> _Task to complete_: Would you please return every line from the listing that contains the word "bind"?

# # # #

(** * A shallow embedding of the propositional prover of [main.py]

    The development follows the source file top to bottom: the formula
    data model with its commutative-aware equality and hash, the printer,
    the recursive-descent parser, the normalizer, the pattern matcher with
    substitution, and the depth-bounded proof search with its cache.

    Python values are modelled as follows.
    - [str] is [string] (characters are code points below 256).
    - [int] is [Z]; list indices produced by [enumerate] are [nat].
    - A [Formula] object is a record with the three fields of the
      dataclass; [children] is a list, so nodes of any arity exist, as in
      Python.  Indexing a list out of range raises [IndexError].
    - [None] is [None] of an [option].
    - A raised exception is the [Raise] outcome of [result]. *)

From Stdlib Require Import ZArith Lia Bool List Ascii.
From Stdlib Require String.
From stdpp Require Import base option list strings gmap pretty.

Open Scope Z_scope.

(** ** Exceptions and the error monad *)

Inductive exn : Type :=
| IndexError
| RuntimeError (msg : string).

Inductive result (A : Type) : Type :=
| Ok (a : A)
| Raise (e : exn).
Arguments Ok {A} a.
Arguments Raise {A} e.

Definition bind {A B : Type} (m : result A) (k : A -> result B) : result B :=
  match m with
  | Ok a => k a
  | Raise e => Raise e
  end.

Notation "'let*' x ':=' m 'in' k" := (bind m (fun x => k))
  (at level 10, x name, m at level 200, k at level 200).

(** Python's [a and b] on booleans: [b] is evaluated only when [a] is true. *)
Definition and_then (a : result bool) (b : result bool) : result bool :=
  let* x := a in if x then b else Ok false.

(** ** The formula data model *)

Inductive FormulaType : Type := AND | OR | NOT | IMPL | VAR.

Global Instance FormulaType_eq_dec : EqDecision FormulaType.
Proof. solve_decision. Defined.

Definition FormulaType_eqb (a b : FormulaType) : bool := bool_decide (a = b).

(** [self.type.name] *)
Definition type_name (t : FormulaType) : string :=
  match t with
  | AND => "AND" | OR => "OR" | NOT => "NOT" | IMPL => "IMPL" | VAR => "VAR"
  end.

#[warnings="-register-all"]
Inductive Formula : Type :=
  mkFormula { type : FormulaType; children : list Formula; value : string }.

# # # #

> _Output below_:
Definition bind {A B : Type} (m : result A) (k : A -> result B) : result B :=
Notation "'let*' x ':=' m 'in' k" := (bind m (fun x => k))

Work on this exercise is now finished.